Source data
(** A task without a row, as those of the scheduler: it is unknown once Redis
    has forgotten it. *)
Lemma result_forgotten wk ctx msg task w u rq d :
  statuses_fit -> unmarshalTask msg.(Value) = Ok task -> task.(Task.ID) <> "" ->
  pg_uuid task.(Task.ID) = Some u -> store_ready w -> archived u None w ->
  let tr := worked lim outside_env wk ctx msg w in
  handler_calls tr <> [] -> 24 * Hour <= d ->
  codes task.(Task.ID) rq (site_elapse d (after_work lim outside_env wk ctx msg w))
    = [StatusNotFound].
Proof.
  intros Hfit Hu Hne Hid Hready Ha tr Hcalls Hd.
  pose proof (keeps_ready outside_env w Hready) as Hk.
  destruct (worked_keeps lim outside_env _ _ wk ctx msg task w Hu Hk Hcalls)
    as (now & a' & _ & Hk' & _).
  pose proof (worked_archived _ _ wk ctx msg task w now Hfit Hu Ha Hid Hcalls) as Ha'.
  apply (keeps_forgotten rest client stream _ _ d) in Hk'; [|done].
  exact (reply_archived lim rows_by_status rest client stream task.(Task.ID) rq u _ _ Hne Hk' Ha' Hid).
Qed.

(** ** From the gateway on *)

(** What an accepted submission leaves behind. *)
Lemma submitted_site rq w task o :
  let tr := run_trace gw_env (REST_SubmitTask rq) w in
  http_codes tr = [StatusAccepted] -> store_ready w -> creations (svc_part tr) = [(task, o)] ->
  exists raw a, publications (svc_part tr) = [(Gateway.pendingTopic, task.(Task.ID), raw, None)] /\
    marshalTask task = Ok raw /\ task.(Task.Status_) = StatusPending /\
    task.(Task.Attempts) = 0 /\ task.(Task.CompletedAt) = None /\
    keeps (srv_now (srv w)) a (run_world gw_env (REST_SubmitTask rq) w) /\
    a (StateSlot task.(Task.ID)) = Some StatusPending /\ a (MetaSlot task.(Task.ID)) = Some raw /\
    repo_writes (svc_part tr) = [].
Proof.
  intros tr Hcode Hready Hcre.
  pose proof (run_exec gw_env (REST_SubmitTask rq) w) as Hex. fold tr in Hex.
  destruct (accepted_inv rq tr _ Hex Hcode) as (req & id & now & o1 & raw & o2 & Hm & _ & _ & Htr).
  assert (Forall (plain lim) (svc_part tr)) as Hplain by (rewrite Htr; by repeat constructor).
  apply (keeps_ready outside_env) in Hready.
  apply (gateway_keeps lim outside_env (beside client) (beside stream) _ _ _ _ Hplain)
    in Hready as [Hk Hh].
  fold tr in Hk, Hh.
  pose proof (effects_status _ no_slots id StatusPending None Hh) as Hst.
  pose proof (effects_meta _ no_slots (submitted_task req id now) None raw Hh) as Hmeta.
  rewrite Htr in Hst, Hmeta, Hcre |- *. injection Hcre as <- <-.
  exists raw. eexists. split_and!; [done..|exact Hk| | |done];
    rewrite Htr; [by apply Hst|by apply Hmeta].
Qed.

(** C4: a task that was accepted over REST and inserted into
    PostgreSQL, whose message the dispatcher routed and for which a worker
    called the handler, is seen by status requests as PENDING, then QUEUED,
    then finished, and, from 24 hours after the worker on, as the database
    has it, which holds the verdict but no attempts. *)
Theorem task_lifecycle rq w0 task u d1 dp ctx1 m1 d2 wk ctx2 m2 q :
  let tr0 := run_trace gw_env (REST_SubmitTask rq) w0 in
  let w1 := site_elapse d1 (run_world gw_env (REST_SubmitTask rq) w0) in
  let tr1 := run_trace site_env (route dp ctx1 m1) w1 in
  let w2 := site_elapse d2 (run_world site_env (route dp ctx1 m1) w1) in
  let tr2 := worked lim outside_env wk ctx2 m2 w2 in
  let w3 d := site_elapse d (after_work lim outside_env wk ctx2 m2 w2) in
  sane lim -> statuses_fit -> store_ready w0 -> archived u None w0 -> 0 <= d1 -> 0 <= d2 ->
  http_codes tr0 = [StatusAccepted] -> creations (svc_part tr0) = [(task, None)] ->
  wf_task task = true -> years_ok (years task) = true ->
  task.(Task.ID) <> "" -> pg_uuid task.(Task.ID) = Some u ->
  publications (svc_part tr0) = [(TopicPending, task.(Task.ID), m1.(Value), None)] ->
  publications tr1 = [(workerTopic task.(Task.Type_), task.(Task.ID), m2.(Value), None)] ->
  handler_calls tr2 <> [] -> years_ok (clock_readings tr2) = true ->
  (srv_now (srv w1) < srv_now (srv w0) + 24 * Hour ->
   replies task.(Task.ID) q w1 = [BodyStatus (rest_status task)]) /\
  (srv_now (srv w2) < srv_now (srv w0) + 24 * Hour ->
   replies task.(Task.ID) q w2 = [BodyStatus (rest_status (Task.set_Status StatusQueued task))]) /\
  (forall d, 0 <= d -> srv_now (srv (w3 d)) < srv_now (srv w2) + 24 * Hour ->
   exists now, replies task.(Task.ID) q (w3 d) =
     [BodyStatus (rest_status (finished task tr2 now))]) /\
  (forall d, 24 * Hour <= d ->
   exists s, replies task.(Task.ID) q (w3 d) = [BodyStatus s] /\ s.(ts_TaskID) = u /\
     s.(ts_Type) = task.(Task.Type_) /\ s.(ts_Status) = verdict tr2 /\
     s.(ts_Attempts) = 0 /\ is_Some s.(ts_CompletedAt)).
Proof.
  intros tr0 w1 tr1 w2 tr2 w3 Hsane Hfit Hready Harch Hd1 Hd2 Hcode Hcre Hwf Hyears Hid Huuid
    Hpub0 Hpub1 Hcalls Hclock.
  destruct (submitted_site rq w0 task None Hcode Hready Hcre)
    as (raw & a1 & Hpub & Hm & Hpend & Hatt & Hcompl & Hk1 & Hst1 & Hmeta1 & Hrep0).
  fold tr0 in Hpub. rewrite Hpub in Hpub0. injection Hpub0 as Hraw.
  pose proof (unmarshal_marshal _ _ Hwf Hm) as Hun.
  apply (keeps_site_elapse outside_env _ _ d1 _ Hd1) in Hk1. fold w1 in Hk1.
  assert (unmarshalTask m1.(Value) = Ok task) as Hu1 by (by rewrite <- Hraw).
  destruct (routed_site lim outside_env _ a1 dp ctx1 m1 w1 task m2.(Value) Hsane Hk1 Hu1 Hpub1)
    as (a2 & Hm2 & Hk2 & Hst2 & Hmeta2 & Hcre1 & Hrep1).
  apply (keeps_site_elapse outside_env _ _ d2 _ Hd2) in Hk2. fold w2 in Hk2.
  rewrite Hmeta1 in Hmeta2.
  assert (unmarshalTask m2.(Value) = Ok task) as Hu2 by (by rewrite Hm2).
  pose proof (ready_keeps outside_env _ _ _ Hk2) as Hready2.
  assert (archived u (Some (inserted u (default "" (pg_jsonb task.(Task.Payload))) task,
    StatusPending)) w2) as Ha2.
  { destruct (gateway_archived lim rows_by_status rest client stream (REST_SubmitTask rq) u None w0)
      as [Ha1 Hdoc]; [apply open_creations; fold tr0; rewrite Hcre; constructor;
        [cbn; by rewrite Hpend|constructor]|done|].
    fold tr0 in Ha1, Hdoc. rewrite Hcre in Hdoc. 
    destruct (Forall_inv Hdoc eq_refl) as [doc Hdoc']. clear Hdoc. rename Hdoc' into Hdoc. cbn in Hdoc.
    rewrite (rows_after_creation u _ task None doc Hcre Hrep0 Huuid Hdoc) in Ha1.
    rewrite Hdoc. cbn. rewrite Hpend in Ha1.
    destruct (run_archived lim rows_by_status rest (route dp ctx1 m1) u _ w1
      ltac:(apply open_creations; by rewrite Hcre1) Ha1) as [Ha2 _].
    by rewrite (rows_after_updates _ _ _ Hcre1), Hrep1 in Ha2. }
  split_and!.
  - intros Hlt. rewrite (status_reply_kept lim outside_env (beside client) (beside stream) _ _ _ _ q
      _ _ _ Hid Hk1 Hlt Hmeta1 Hun Hst1). do 3 f_equal. destruct task; cbn in *; by subst.
  - intros Hlt. exact (status_reply_kept lim outside_env (beside client) (beside stream) _ _ _ _ q
      _ _ _ Hid Hk2 Hlt Hmeta2 Hun Hst2).
  - intros d Hd Hlt. exact (result_reply lim outside_env (beside client) (beside stream)
      wk ctx2 m2 task w2 d q Hu2 Hyears Hid Hready2 Hcalls Hclock Hd Hlt).
  - intros d Hd. destruct (archived_reply wk ctx2 m2 task w2 u _ _ q d Hfit Hu2 Hid Huuid Hready2 Ha2
      Hcalls Hd) as (s & Hs & Hsid & Hty & Hv & Hat & Hc).
    exists s. rewrite Hat. cbn. by rewrite Hatt.
Qed.
(* ===== verification/Servers.v ===== *)
(** * Servers in goroutines: pkg/telemetry/server.go, api-gateway/cli/serve.go

    The metrics server every service starts and the gateway's HTTP and gRPC
    servers: what each of their goroutines does when its server ends. Serve.v
    starts them. *)

From S2P Require Import Prelude Prog Process GoStrings Domain Json GoFloat Effects Retry Handlers Kafka.
From S2P Require Import Worker Fakes Dispatcher Services Redis RateLimiter Scheduler Gateway Cli Config.

(** ** The metrics server of every service (server.go) *)

(** What a path of the metrics server answers: the registry's text, or a bare
    status code. [http.ServeMux] on patterns without wildcards compares the
    path itself. *)
Inductive MetricsRoute : Type := PromHandler | Answer (code : Z).
Definition metrics_mux : list (string * MetricsRoute) :=
  [("/metrics"%string, PromHandler); ("/healthz"%string, Answer StatusOK);
   ("/readyz"%string, Answer StatusOK)].

(** [http.Server]: its address and its read, write and idle timeouts. *)
Record HttpServer := mkHttpServer {
  srv_Addr : string; srv_ReadTimeout : Duration; srv_WriteTimeout : Duration;
  srv_IdleTimeout : option Duration }.

Inductive ServerE : Type -> Type :=
| ListenAndServe (srv : HttpServer) : ServerE (option error)
| GrpcServe : ServerE (option error)
| AwaitDone (ctx : Ctx) : ServerE unit                         (* <-ctx.Done() *)
| ShutdownServer (ctx : Ctx) : ServerE (option error)
| LogError (msg : string) (err : error) : ServerE unit
| ExitProcess (code : Z) : ServerE unit.

Definition metrics_server (addr : string) : HttpServer :=
  mkHttpServer addr (5 * Second) (5 * Second) None.

Definition metrics_listen (addr : string) : prog ServerE unit :=
  err ← trigger (ListenAndServe (metrics_server addr));
  match err with
  | Some err =>
      if errors_Is err HttpErrServerClosed then mret tt
      else trigger (LogError "metrics server error" err)
  | None => mret tt
  end.

Definition metrics_stop (ctx : Ctx) : prog ServerE unit :=
  _ ← trigger (AwaitDone ctx);
  _ ← trigger (ShutdownServer (CtxTimeout CtxBackground (5 * Second)));
  mret tt.

(** The two goroutines of [StartMetricsServer]. *)
Definition metrics_goroutines (ctx : Ctx) (addr : string) : prog ServerE unit * prog ServerE unit :=
  (metrics_listen addr, metrics_stop ctx).

(** ** The gateway's two servers (api-gateway/cli/serve.go) *)

Definition gateway_http_server (cfg : GatewayConfig.t) : HttpServer :=
  mkHttpServer (":" +:+ cfg.(GatewayConfig.HTTPPort)) (15 * Second) (15 * Second) (Some (60 * Second)).

(** Their goroutines: an error of a server ends the process, whatever the
    others are doing, without the deferred calls of [runServe]. *)
Definition gateway_http (srv : HttpServer) : prog ServerE unit :=
  err ← trigger (ListenAndServe srv);
  match err with
  | Some err =>
      if errors_Is err HttpErrServerClosed then mret tt
      else _ ← trigger (LogError "HTTP server error" err); trigger (ExitProcess 1)
  | None => mret tt
  end.
Definition gateway_grpc : prog ServerE unit :=
  err ← trigger GrpcServe;
  match err with
  | Some err => _ ← trigger (LogError "gRPC server error" err); trigger (ExitProcess 1)
  | None => mret tt
  end.

Definition server_exit (ev : event ServerE) : option Z :=
  match ev with Ev (ExitProcess code) _ => Some code | _ => None end.

(** The errors that end the process. *)
Definition server_failure (srv : HttpServer) (ev : event ServerE) : Prop :=
  exists err, (ev = (ListenAndServe srv ~> Some err) /\ errors_Is err HttpErrServerClosed = false) \/
              ev = (GrpcServe ~> Some err).

(** A goroutine of the gateway that has called [os.Exit] was told such an
    error; the goroutines of the metrics server never call it. *)
Lemma logged_exit msg err t ev q code :
  partial (_ ← trigger (LogError msg err); trigger (ExitProcess 1)) (t ++ [ev]) q ->
  server_exit ev = Some code -> code = 1.
Proof.
  intros [[Hnil _]|([] & t2 & Heq & Hp)]%partial_call Hx; [by destruct t|].
  destruct t2 as [|ev2 t2].
  { destruct t as [|? [|??]]; simplify_list_eq; done. }
  destruct Hp as ([] & -> & [-> _]%partial_ret).
  destruct t as [|? [|? [|??]]]; by simplify_list_eq.
Qed.

Lemma server_exits_1 {X} (e : ServerE X) (k : X -> prog ServerE unit) t ev q code :
  (forall x, server_exit (Ev e x) = None) ->
  partial (trigger e ≫= k) (t ++ [ev]) q -> server_exit ev = Some code ->
  exists x t', t ++ [ev] = (e ~> x) :: t' ++ [ev] /\ partial (k x) (t' ++ [ev]) q.
Proof.
  intros He [[Hnil _]|(x & t1 & Heq & Hp)]%partial_call Hx; [by destruct t|].
  destruct t as [|ev' t]; injection Heq as -> Ht.
  - pose proof (He x) as Hn. change (server_exit (Ev e x) = Some code) in Hx. congruence.
  - exists x, t. by rewrite <- Ht in Hp.
Qed.

Lemma gateway_http_exits srv t ev q code :
  partial (gateway_http srv) (t ++ [ev]) q -> server_exit ev = Some code ->
  code = 1 /\ exists ev', ev' ∈ t ++ [ev] /\ server_failure srv ev'.
Proof.
  intros Hp Hx. apply server_exits_1 with (code := code) in Hp as (o & t' & -> & Hp); [|done..].
  destruct o as [e|]; [|apply partial_ret in Hp as [Hnil _]; by destruct t'].
  destruct (errors_Is e HttpErrServerClosed) eqn:He; [apply partial_ret in Hp as [Hnil _]; by destruct t'|].
  split; [by eapply logged_exit|]. eexists. split; [by left|]. exists e. by left.
Qed.

Lemma gateway_grpc_exits srv t ev q code :
  partial gateway_grpc (t ++ [ev]) q -> server_exit ev = Some code ->
  code = 1 /\ exists ev', ev' ∈ t ++ [ev] /\ server_failure srv ev'.
Proof.
  intros Hp Hx. apply server_exits_1 with (code := code) in Hp as (o & t' & -> & Hp); [|done..].
  destruct o as [e|]; [|apply partial_ret in Hp as [Hnil _]; by destruct t'].
  split; [by eapply logged_exit|]. eexists. split; [by left|]. exists e. by right.
Qed.

Definition exits_not (X : Type) (e : ServerE X) : Prop := forall x, server_exit (Ev e x) = None.

Lemma metrics_calls ctx addr :
  calls exits_not (metrics_listen addr) /\ calls exits_not (metrics_stop ctx).
Proof.
  unfold metrics_listen, metrics_stop. cbn. split.
  - split; [done|]. intros [e|]; [|done]. by destruct (errors_Is e _).
  - done.
Qed.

What to do
Could you set down, word for word, only the lines above from the line with "Definition gateway_http_server (cfg" to the line with "destruct t as [|ev'", including both?

Response area
Definition gateway_http_server (cfg : GatewayConfig.t) : HttpServer :=
  mkHttpServer (":" +:+ cfg.(GatewayConfig.HTTPPort)) (15 * Second) (15 * Second) (Some (60 * Second)).

(** Their goroutines: an error of a server ends the process, whatever the
    others are doing, without the deferred calls of [runServe]. *)
Definition gateway_http (srv : HttpServer) : prog ServerE unit :=
  err ← trigger (ListenAndServe srv);
  match err with
  | Some err =>
      if errors_Is err HttpErrServerClosed then mret tt
      else _ ← trigger (LogError "HTTP server error" err); trigger (ExitProcess 1)
  | None => mret tt
  end.
Definition gateway_grpc : prog ServerE unit :=
  err ← trigger GrpcServe;
  match err with
  | Some err => _ ← trigger (LogError "gRPC server error" err); trigger (ExitProcess 1)
  | None => mret tt
  end.

Definition server_exit (ev : event ServerE) : option Z :=
  match ev with Ev (ExitProcess code) _ => Some code | _ => None end.

(** The errors that end the process. *)
Definition server_failure (srv : HttpServer) (ev : event ServerE) : Prop :=
  exists err, (ev = (ListenAndServe srv ~> Some err) /\ errors_Is err HttpErrServerClosed = false) \/
              ev = (GrpcServe ~> Some err).

(** A goroutine of the gateway that has called [os.Exit] was told such an
    error; the goroutines of the metrics server never call it. *)
Lemma logged_exit msg err t ev q code :
  partial (_ ← trigger (LogError msg err); trigger (ExitProcess 1)) (t ++ [ev]) q ->
  server_exit ev = Some code -> code = 1.
Proof.
  intros [[Hnil _]|([] & t2 & Heq & Hp)]%partial_call Hx; [by destruct t|].
  destruct t2 as [|ev2 t2].
  { destruct t as [|? [|??]]; simplify_list_eq; done. }
  destruct Hp as ([] & -> & [-> _]%partial_ret).
  destruct t as [|? [|? [|??]]]; by simplify_list_eq.
Qed.

Lemma server_exits_1 {X} (e : ServerE X) (k : X -> prog ServerE unit) t ev q code :
  (forall x, server_exit (Ev e x) = None) ->
  partial (trigger e ≫= k) (t ++ [ev]) q -> server_exit ev = Some code ->
  exists x t', t ++ [ev] = (e ~> x) :: t' ++ [ev] /\ partial (k x) (t' ++ [ev]) q.
Proof.
  intros He [[Hnil _]|(x & t1 & Heq & Hp)]%partial_call Hx; [by destruct t|].
  destruct t as [|ev' t]; injection Heq as -> Ht.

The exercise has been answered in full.